Dataset entries -
-----
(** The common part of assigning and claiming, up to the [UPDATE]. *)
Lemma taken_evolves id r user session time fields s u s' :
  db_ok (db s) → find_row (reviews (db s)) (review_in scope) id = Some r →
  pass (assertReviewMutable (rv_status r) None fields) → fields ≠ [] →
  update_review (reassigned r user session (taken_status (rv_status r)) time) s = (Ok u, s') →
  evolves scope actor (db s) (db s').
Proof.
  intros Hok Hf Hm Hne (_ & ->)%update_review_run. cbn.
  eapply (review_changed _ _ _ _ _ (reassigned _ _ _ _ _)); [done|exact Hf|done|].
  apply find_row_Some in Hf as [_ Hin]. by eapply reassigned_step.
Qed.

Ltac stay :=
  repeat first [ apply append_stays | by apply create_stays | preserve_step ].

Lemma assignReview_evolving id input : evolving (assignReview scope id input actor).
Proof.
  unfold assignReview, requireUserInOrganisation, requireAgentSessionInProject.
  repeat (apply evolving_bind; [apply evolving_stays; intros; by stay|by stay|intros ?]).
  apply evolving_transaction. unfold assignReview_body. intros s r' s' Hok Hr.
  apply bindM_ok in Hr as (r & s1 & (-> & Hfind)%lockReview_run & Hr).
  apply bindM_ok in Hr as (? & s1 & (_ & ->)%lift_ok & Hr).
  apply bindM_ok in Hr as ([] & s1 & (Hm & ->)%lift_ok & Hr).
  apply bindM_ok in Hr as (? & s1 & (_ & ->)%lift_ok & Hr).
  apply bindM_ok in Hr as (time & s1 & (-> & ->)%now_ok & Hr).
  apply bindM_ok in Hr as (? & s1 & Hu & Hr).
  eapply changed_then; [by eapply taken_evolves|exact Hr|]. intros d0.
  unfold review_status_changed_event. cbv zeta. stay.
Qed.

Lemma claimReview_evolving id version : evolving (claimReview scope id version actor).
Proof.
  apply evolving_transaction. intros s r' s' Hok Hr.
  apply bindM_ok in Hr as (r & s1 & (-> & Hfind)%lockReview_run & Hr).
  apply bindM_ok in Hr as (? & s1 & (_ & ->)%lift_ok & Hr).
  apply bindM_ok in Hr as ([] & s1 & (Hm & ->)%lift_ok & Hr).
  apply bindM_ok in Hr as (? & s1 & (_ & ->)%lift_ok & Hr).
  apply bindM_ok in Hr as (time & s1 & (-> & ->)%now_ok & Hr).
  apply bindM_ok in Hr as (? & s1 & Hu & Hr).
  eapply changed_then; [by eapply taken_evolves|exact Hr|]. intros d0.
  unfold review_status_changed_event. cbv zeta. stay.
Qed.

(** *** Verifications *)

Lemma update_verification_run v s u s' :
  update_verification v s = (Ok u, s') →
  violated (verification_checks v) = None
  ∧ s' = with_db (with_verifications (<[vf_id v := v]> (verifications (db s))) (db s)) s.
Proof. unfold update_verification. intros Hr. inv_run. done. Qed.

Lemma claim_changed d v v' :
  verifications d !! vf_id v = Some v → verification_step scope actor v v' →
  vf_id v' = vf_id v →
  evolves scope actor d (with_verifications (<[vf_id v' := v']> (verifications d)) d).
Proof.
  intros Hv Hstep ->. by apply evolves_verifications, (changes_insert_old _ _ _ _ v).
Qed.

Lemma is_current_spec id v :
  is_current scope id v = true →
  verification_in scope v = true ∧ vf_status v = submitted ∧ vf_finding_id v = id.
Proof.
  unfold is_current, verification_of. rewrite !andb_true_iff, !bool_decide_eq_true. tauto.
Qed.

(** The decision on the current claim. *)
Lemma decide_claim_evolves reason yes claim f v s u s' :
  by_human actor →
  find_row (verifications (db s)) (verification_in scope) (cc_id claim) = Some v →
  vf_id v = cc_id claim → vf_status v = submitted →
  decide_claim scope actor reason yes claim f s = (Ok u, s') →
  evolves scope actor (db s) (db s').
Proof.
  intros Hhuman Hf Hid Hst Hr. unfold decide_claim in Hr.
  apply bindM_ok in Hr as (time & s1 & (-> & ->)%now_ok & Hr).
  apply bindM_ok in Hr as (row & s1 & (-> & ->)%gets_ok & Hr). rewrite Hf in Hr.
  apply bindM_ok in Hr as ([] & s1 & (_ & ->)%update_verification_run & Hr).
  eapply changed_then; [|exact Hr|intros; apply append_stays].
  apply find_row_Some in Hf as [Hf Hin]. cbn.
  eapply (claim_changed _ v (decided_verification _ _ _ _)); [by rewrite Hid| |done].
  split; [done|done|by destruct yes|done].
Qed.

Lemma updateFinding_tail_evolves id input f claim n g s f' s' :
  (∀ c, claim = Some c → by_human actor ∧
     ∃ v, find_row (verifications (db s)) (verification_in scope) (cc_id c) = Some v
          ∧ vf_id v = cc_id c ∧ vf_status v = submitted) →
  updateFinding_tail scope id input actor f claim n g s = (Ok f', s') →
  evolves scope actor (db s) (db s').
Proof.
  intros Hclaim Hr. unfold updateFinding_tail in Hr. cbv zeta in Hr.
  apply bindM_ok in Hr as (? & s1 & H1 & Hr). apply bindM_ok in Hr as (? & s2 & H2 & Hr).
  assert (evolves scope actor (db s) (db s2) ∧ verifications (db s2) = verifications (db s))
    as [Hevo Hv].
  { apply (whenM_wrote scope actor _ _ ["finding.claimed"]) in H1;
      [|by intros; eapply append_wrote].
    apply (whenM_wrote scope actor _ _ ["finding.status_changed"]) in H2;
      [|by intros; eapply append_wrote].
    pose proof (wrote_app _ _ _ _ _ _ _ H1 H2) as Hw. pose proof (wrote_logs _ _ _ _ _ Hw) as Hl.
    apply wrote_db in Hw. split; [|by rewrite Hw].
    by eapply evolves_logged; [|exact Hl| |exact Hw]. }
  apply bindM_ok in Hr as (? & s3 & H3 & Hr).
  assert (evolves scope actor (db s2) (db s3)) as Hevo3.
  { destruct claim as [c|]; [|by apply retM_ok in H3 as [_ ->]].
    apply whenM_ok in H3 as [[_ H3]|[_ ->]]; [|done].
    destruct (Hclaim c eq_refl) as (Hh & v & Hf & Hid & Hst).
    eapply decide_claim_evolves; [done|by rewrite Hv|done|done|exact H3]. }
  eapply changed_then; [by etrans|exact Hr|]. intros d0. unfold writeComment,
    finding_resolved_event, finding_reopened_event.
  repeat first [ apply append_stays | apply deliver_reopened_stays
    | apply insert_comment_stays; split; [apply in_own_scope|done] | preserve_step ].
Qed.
-----
ASSIGNED TASK -
Please reproduce the data as it was given, with every line exact.

ANSWER SECTION -
(** The common part of assigning and claiming, up to the [UPDATE]. *)
Lemma taken_evolves id r user session time fields s u s' :
  db_ok (db s) → find_row (reviews (db s)) (review_in scope) id = Some r →
  pass (assertReviewMutable (rv_status r) None fields) → fields ≠ [] →
  update_review (reassigned r user session (taken_status (rv_status r)) time) s = (Ok u, s') →
  evolves scope actor (db s) (db s').
Proof.
  intros Hok Hf Hm Hne (_ & ->)%update_review_run. cbn.
  eapply (review_changed _ _ _ _ _ (reassigned _ _ _ _ _)); [done|exact Hf|done|].
  apply find_row_Some in Hf as [_ Hin]. by eapply reassigned_step.
Qed.

Ltac stay :=
  repeat first [ apply append_stays | by apply create_stays | preserve_step ].

Lemma assignReview_evolving id input : evolving (assignReview scope id input actor).
Proof.
  unfold assignReview, requireUserInOrganisation, requireAgentSessionInProject.
  repeat (apply evolving_bind; [apply evolving_stays; intros; by stay|by stay|intros ?]).
  apply evolving_transaction. unfold assignReview_body. intros s r' s' Hok Hr.
  apply bindM_ok in Hr as (r & s1 & (-> & Hfind)%lockReview_run & Hr).
  apply bindM_ok in Hr as (? & s1 & (_ & ->)%lift_ok & Hr).
  apply bindM_ok in Hr as ([] & s1 & (Hm & ->)%lift_ok & Hr).
  apply bindM_ok in Hr as (? & s1 & (_ & ->)%lift_ok & Hr).
  apply bindM_ok in Hr as (time & s1 & (-> & ->)%now_ok & Hr).
  apply bindM_ok in Hr as (? & s1 & Hu & Hr).
  eapply changed_then; [by eapply taken_evolves|exact Hr|]. intros d0.
  unfold review_status_changed_event. cbv zeta. stay.
Qed.

Lemma claimReview_evolving id version : evolving (claimReview scope id version actor).
Proof.
  apply evolving_transaction. intros s r' s' Hok Hr.
  apply bindM_ok in Hr as (r & s1 & (-> & Hfind)%lockReview_run & Hr).
  apply bindM_ok in Hr as (? & s1 & (_ & ->)%lift_ok & Hr).
  apply bindM_ok in Hr as ([] & s1 & (Hm & ->)%lift_ok & Hr).
  apply bindM_ok in Hr as (? & s1 & (_ & ->)%lift_ok & Hr).
  apply bindM_ok in Hr as (time & s1 & (-> & ->)%now_ok & Hr).
  apply bindM_ok in Hr as (? & s1 & Hu & Hr).
  eapply changed_then; [by eapply taken_evolves|exact Hr|]. intros d0.
  unfold review_status_changed_event. cbv zeta. stay.
Qed.

(** *** Verifications *)

Lemma update_verification_run v s u s' :
  update_verification v s = (Ok u, s') →
  violated (verification_checks v) = None
  ∧ s' = with_db (with_verifications (<[vf_id v := v]> (verifications (db s))) (db s)) s.
Proof. unfold update_verification. intros Hr. inv_run. done. Qed.

Lemma claim_changed d v v' :
  verifications d !! vf_id v = Some v → verification_step scope actor v v' →
  vf_id v' = vf_id v →
  evolves scope actor d (with_verifications (<[vf_id v' := v']> (verifications d)) d).
Proof.
  intros Hv Hstep ->. by apply evolves_verifications, (changes_insert_old _ _ _ _ v).
Qed.

Lemma is_current_spec id v :
  is_current scope id v = true →
  verification_in scope v = true ∧ vf_status v = submitted ∧ vf_finding_id v = id.
Proof.
  unfold is_current, verification_of. rewrite !andb_true_iff, !bool_decide_eq_true. tauto.
Qed.

(** The decision on the current claim. *)
Lemma decide_claim_evolves reason yes claim f v s u s' :
  by_human actor →
  find_row (verifications (db s)) (verification_in scope) (cc_id claim) = Some v →
  vf_id v = cc_id claim → vf_status v = submitted →
  decide_claim scope actor reason yes claim f s = (Ok u, s') →
  evolves scope actor (db s) (db s').
Proof.
  intros Hhuman Hf Hid Hst Hr. unfold decide_claim in Hr.
  apply bindM_ok in Hr as (time & s1 & (-> & ->)%now_ok & Hr).
  apply bindM_ok in Hr as (row & s1 & (-> & ->)%gets_ok & Hr). rewrite Hf in Hr.
  apply bindM_ok in Hr as ([] & s1 & (_ & ->)%update_verification_run & Hr).
  eapply changed_then; [|exact Hr|intros; apply append_stays].
  apply find_row_Some in Hf as [Hf Hin]. cbn.
  eapply (claim_changed _ v (decided_verification _ _ _ _)); [by rewrite Hid| |done].
  split; [done|done|by destruct yes|done].
Qed.

Lemma updateFinding_tail_evolves id input f claim n g s f' s' :
  (∀ c, claim = Some c → by_human actor ∧
     ∃ v, find_row (verifications (db s)) (verification_in scope) (cc_id c) = Some v
          ∧ vf_id v = cc_id c ∧ vf_status v = submitted) →
  updateFinding_tail scope id input actor f claim n g s = (Ok f', s') →
  evolves scope actor (db s) (db s').
Proof.
  intros Hclaim Hr. unfold updateFinding_tail in Hr. cbv zeta in Hr.
  apply bindM_ok in Hr as (? & s1 & H1 & Hr). apply bindM_ok in Hr as (? & s2 & H2 & Hr).
  assert (evolves scope actor (db s) (db s2) ∧ verifications (db s2) = verifications (db s))
    as [Hevo Hv].
  { apply (whenM_wrote scope actor _ _ ["finding.claimed"]) in H1;
      [|by intros; eapply append_wrote].
    apply (whenM_wrote scope actor _ _ ["finding.status_changed"]) in H2;
      [|by intros; eapply append_wrote].
    pose proof (wrote_app _ _ _ _ _ _ _ H1 H2) as Hw. pose proof (wrote_logs _ _ _ _ _ Hw) as Hl.
    apply wrote_db in Hw. split; [|by rewrite Hw].
    by eapply evolves_logged; [|exact Hl| |exact Hw]. }
  apply bindM_ok in Hr as (? & s3 & H3 & Hr).
  assert (evolves scope actor (db s2) (db s3)) as Hevo3.
  { destruct claim as [c|]; [|by apply retM_ok in H3 as [_ ->]].
    apply whenM_ok in H3 as [[_ H3]|[_ ->]]; [|done].
    destruct (Hclaim c eq_refl) as (Hh & v & Hf & Hid & Hst).
    eapply decide_claim_evolves; [done|by rewrite Hv|done|done|exact H3]. }
  eapply changed_then; [by etrans|exact Hr|]. intros d0. unfold writeComment,
    finding_resolved_event, finding_reopened_event.
  repeat first [ apply append_stays | apply deliver_reopened_stays
    | apply insert_comment_stays; split; [apply in_own_scope|done] | preserve_step ].
Qed.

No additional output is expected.